規劃謬誤檢查 · Source: Daniel Kahneman / Amos Tversky

Counteracting systematic over-optimism when estimating time, cost, and resources

Core Concept

When planning future projects, people almost universally underestimate time, cost, and difficulty while overestimating completion probability. This isn't a personal flaw — it's a built-in cognitive bias.

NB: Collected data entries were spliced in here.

Lemma assign_loop_entry_at (off : Z) (buf : list Z) (cv cv' : list (list Z))
    (i k j : nat) (v : Z) :
  assign_loop L hash off buf cv = Ok cv' →
  buf !! j = Some v →
  (i, k) ∈ targets L hash (off + Z.of_nat j) →
  (∀ j' : nat, (j' < length buf)%nat → j' ≠ j →
               (i, k) ∉ targets L hash (off + Z.of_nat j')) →
  entry cv' i k = const v <$> entry cv i k.
Proof.
  intros Hrun Hj Hin Hno.
  pose proof (lookup_lt_Some _ _ _ Hj) as Hlt.
  rewrite <- (take_drop_middle _ _ _ Hj) in Hrun.
  rewrite assign_loop_app in Hrun.
  destruct (assign_loop L hash off (take j buf) cv) as [cv1|] eqn:H1; [|done].
  cbn [mbind result_bind] in Hrun. rewrite length_take_le in Hrun by lia.
  cbn [assign_loop] in Hrun.
  destruct (boundary_error L (off + Z.of_nat j) v); [done|].
  rewrite (assign_loop_entry_other _ _ _ _ _ _ Hrun).
  - rewrite store_point_writes, entry_writes, decide_True by done.
    f_equal. apply (assign_loop_entry_other _ _ _ _ _ _ H1).
    intros j' Hj'. rewrite length_take in Hj'. apply Hno; lia.
  - intros j' Hj'. rewrite length_drop in Hj'.
    replace (off + Z.of_nat j + 1 + Z.of_nat j') with (off + Z.of_nat (S j + j')) by lia.
    apply Hno; lia.
Qed.

(** Each local cell of the block ends up with the samples of its corners. *)
Lemma assign_loop_corners (file : list Z) (cv0 cv : list (list Z))
    (cx cy cz : Z) (icell : nat) (dx dy dz : bool) :
  extents_ok L → (dimension L ≠ 3 → nz L = 1 ∧ dz = false) →
  hash_injective hash →
  length file = Z.to_nat (ncorners L) →
  assign_loop L hash 0 file cv0 = Ok cv →
  in_block L cx cy cz → hash !! cell_index L cx cy cz = Some icell →
  is_Some (entry cv0 icell (corner_number dx dy dz)) →
  is_Some (sample L file (cx + Z.b2z dx) (cy + Z.b2z dy) (cz + Z.b2z dz)) ∧
  entry cv icell (corner_number dx dy dz)
  = sample L file (cx + Z.b2z dx) (cy + Z.b2z dy) (cz + Z.b2z dz).
Proof.
  intros Hok H2d Hinj Hlen Hrun Hb Hh [w Hw].
  set (x := cx + Z.b2z dx). set (y := cy + Z.b2z dy). set (z := cz + Z.b2z dz).
  assert (in_lattice L x y z) as Hin.
  { unfold in_lattice, in_block in *. subst x y z.
    destruct dx, dy, dz; cbn; case_bool_decide; try lia;
      destruct H2d as [? ?]; try done; lia. }
  assert (0 ≤ lattice_index L x y z < ncorners L) as Hidx.
  { unfold lattice_index, ncorners, in_lattice in *. destruct Hok as (? & ? & ? & _).
    case_bool_decide.
    - nia.
    - destruct H2d as [-> _]; [done|]. nia. }
  unfold sample. fold x y z.
  destruct (lookup_lt_is_Some_2 file (Z.to_nat (lattice_index L x y z))) as [v Hv]; [lia|].
  rewrite Hv. split; [by eexists|].
  rewrite (assign_loop_entry_at 0 file cv0 cv icell _ _ v Hrun Hv).
  - by rewrite Hw.
  - rewrite Z.add_0_l, Z2Nat.id by lia. apply targets_spec; [done..|].
    exists dx, dy, dz. subst x y z.
    replace (cx + Z.b2z dx - Z.b2z dx) with cx by lia.
    replace (cy + Z.b2z dy - Z.b2z dy) with cy by lia.
    replace (cz + Z.b2z dz - Z.b2z dz) with cz by lia.
    split; [|done]. intros Hd. by destruct (H2d Hd).
  - intros j' Hj' Hne Hin'. rewrite Z.add_0_l in Hin'.
    destruct (index_in_lattice L (Z.of_nat j') Hok) as (x' & y' & z' & Hin2 & Hidx2);
      [intros Hd; by destruct (H2d Hd)|lia|].
    rewrite Hidx2 in Hin'. apply targets_spec in Hin' as (dx' & dy' & dz' & _ & Hb' & Hh' & Hk); [|done..].
    apply corner_number_inj in Hk as (<- & <- & <-).
    pose proof (Hinj _ _ _ Hh Hh') as Hci.
    apply cell_index_inj in Hci as (? & ? & ?); [|done..].
    apply Hne. apply Nat2Z.inj. rewrite Hidx2, Z2Nat.id by lia.
    subst x y z. f_equal; lia.
Qed.


Lemma assign_corners_whole (n : nat) (off : Z) (buf : list Z) (cv : list (list Z)) :
  assign_corners L hash n off buf cv = assign_loop L hash off (take n buf) cv.
Proof. done. Qed.

Lemma read_corners_chunks (fp buf : list Z) (cv : list (list Z)) :
  (Z.to_nat (ncorners L) ≤ length fp)%nat →
  read_chunks (assign_corners L hash) (ncorners L) (Z.to_nat (ncorners L)) 0 buf fp cv
  = Some (assign_loop L hash 0 (take (Z.to_nat (ncorners L)) fp) cv).
Proof.
  intros Hlen.
  rewrite (read_chunks_whole _ (assign_loop L hash));
    rewrite ?Z.sub_0_r; try done; try lia; auto using assign_loop_app.
Qed.

(** X1: [read_corners] passes the first [ncorners] samples of the file
    through [assign_corners] as if in one chunk, whatever the buffer held,
    unless the header of the file does not fit the block, in which case it
    reads no sample. *)
Theorem read_corners_one_pass (n0 n1 n2 : Z) (fp buf : list Z) (cv : list (list Z)) :
  (Z.to_nat (ncorners L) ≤ length fp)%nat →
  read_corners L hash (n0, n1, n2) fp buf cv
  = Some (if decide (n0 = nx L + 1 ∧ n1 = ny L + 1 ∧ (dimension L = 3 → n2 = nz L + 1))
          then raise (assign_loop L hash 0 (take (Z.to_nat (ncorners L)) fp) cv)
          else Abort CornerFileMismatch).
Proof.
  intros Hlen. unfold read_corners.
  rewrite read_corners_chunks by done. cbn [fmap option_fmap option_map].
  repeat case_bool_decide; cbn [andb]; case_decide; try done; exfalso; tauto.
Qed.

Lemma read_corners_Done (nxyz : Z * Z * Z) (fp buf : list Z) (cv0 cv : list (list Z)) :
  (Z.to_nat (ncorners L) ≤ length fp)%nat →
  read_corners L hash nxyz fp buf cv0 = Some (Done cv) →
  assign_loop L hash 0 (take (Z.to_nat (ncorners L)) fp) cv0 = Ok cv.
Proof.
  intros Hlen. unfold read_corners. destruct nxyz as [[n0 n1] n2].
  rewrite read_corners_chunks by done. cbn [fmap option_fmap option_map].
  repeat case_bool_decide; cbn [andb]; try done;
    destruct (assign_loop _ _ _ _ _); cbn; intros; by simplify_eq.
Qed.

(** X2: After [read_corners], the entry [cvalues[icell][k]] of a local cell of
    the block holds the sample of the file at corner [k] of the cell: the
    lattice point [dx], [dy], [dz] steps from the position of the cell,
    [k] being [4*dz + 2*dy + dx]; in a 2-D run [dz] is 0. *)
Theorem corners_reach_their_cells (nxyz : Z * Z * Z) (fp buf : list Z)
    (cv0 cv : list (list Z)) (cx cy cz : Z) (icell : nat) (dx dy dz : bool) :
  extents_ok L → (dimension L ≠ 3 → nz L = 1 ∧ dz = false) →
  hash_injective hash →
  (Z.to_nat (ncorners L) ≤ length fp)%nat →
  read_corners L hash nxyz fp buf cv0 = Some (Done cv) →
  in_block L cx cy cz → hash !! cell_index L cx cy cz = Some icell →
  is_Some (entry cv0 icell (corner_number dx dy dz)) →
  is_Some (sample L fp (cx + Z.b2z dx) (cy + Z.b2z dy) (cz + Z.b2z dz)) ∧
  entry cv icell (corner_number dx dy dz)
  = sample L fp (cx + Z.b2z dx) (cy + Z.b2z dy) (cz + Z.b2z dz).
Proof.
  intros Hok H2d Hinj Hlen Hrun Hb Hh Hw.
  apply read_corners_Done in Hrun; [|done].
  destruct (assign_loop_corners (take (Z.to_nat (ncorners L)) fp) cv0 cv cx cy cz icell
              dx dy dz) as [[v Hv] Heq]; try done.
  { rewrite length_take. lia. }
  rewrite Heq. unfold sample in *.
  apply lookup_take_Some in Hv as [Hv _]. rewrite Hv.
  split; [by eexists|]. apply lookup_take_Some. split; [done|].
  apply lookup_lt_Some in Hv. 
  destruct (decide (Z.to_nat (lattice_index L (cx + Z.b2z dx) (cy + Z.b2z dy) (cz + Z.b2z dz)) < Z.to_nat (ncorners L))%nat); [done|].
  exfalso.
  destruct (assign_loop_corners (take (Z.to_nat (ncorners L)) fp) cv0 cv cx cy cz icell
              dx dy dz) as [[v' Hv'] _]; try done.
  { rewrite length_take. lia. }
  unfold sample in Hv'. apply lookup_lt_Some in Hv'. rewrite length_take in Hv'. lia.
Qed.


Lemma write_rows (v : Z) (cv : list (list Z)) (t : nat * nat) :
  length (write v cv t) = length cv ∧
  ∀ i, length <$> write v cv t !! i = length <$> cv !! i ∧
       (i ≠ fst t → write v cv t !! i = cv !! i).
Proof.
  unfold write. split; [apply length_alter|]. intros i. split.
  - destruct (decide (i = fst t)) as [->|Hne].
    + rewrite list_lookup_alter_eq. destruct (cv !! fst t); [|done].
      cbn. by rewrite length_insert.
    + by rewrite list_lookup_alter_ne.
  - intros Hne. by rewrite list_lookup_alter_ne.
Qed.

Lemma writes_rows (v : Z) (ts : list (nat * nat)) (cv : list (list Z)) :
  length (foldl (write v) cv ts) = length cv ∧
  ∀ i, length <$> foldl (write v) cv ts !! i = length <$> cv !! i ∧
       ((∀ t, t ∈ ts → i ≠ fst t) → foldl (write v) cv ts !! i = cv !! i).
Proof.
  revert cv. induction ts as [|t ts IH]; intros cv; [done|].
  cbn [foldl]. destruct (IH (write v cv t)) as [Hlen Hrows].
  destruct (write_rows v cv t) as [Hlen1 Hrows1].
  split; [congruence|]. intros i.
  destruct (Hrows i) as [Hl Hsame]. destruct (Hrows1 i) as [Hl1 Hsame1].
  split; [congruence|]. intros Hno.
  rewrite Hsame, Hsame1; [done|..].
  - apply Hno, list_elem_of_here.
  - intros t' Ht'. by apply Hno, list_elem_of_further.
Qed.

The antidote is the "outside view": look at statistical outcomes of similar past projects rather than the internal details of this one.

When to use this

When estimating project completion time, launch dates, time-to-profitability. Humans systematically underestimate time and cost — especially when enthusiastic about the plan, this check should be forced.

When not to use this

Highly standardized work with reliable historical timelines (production lines, packaged services) does not need this check. Also do not use it to rationalize over-pessimism — inflated estimates harm equally.

Questions you will be asked

Using this framework, you will work through —

  1. 1.What is your plan or commitment? What are your original time and cost estimates?
  2. 2.What historical data from similar projects can you find? What were their actual outcomes?
  3. 3.Based on this external data, what would be a more realistic estimate?
  4. …and 3 more

Worked example

Expand to see what a filled-in run looks like

Situation

估自己「3 個月內把新產品 MVP 做完上線」,準備跟投資人 pitch 這個時程。團隊 4 人。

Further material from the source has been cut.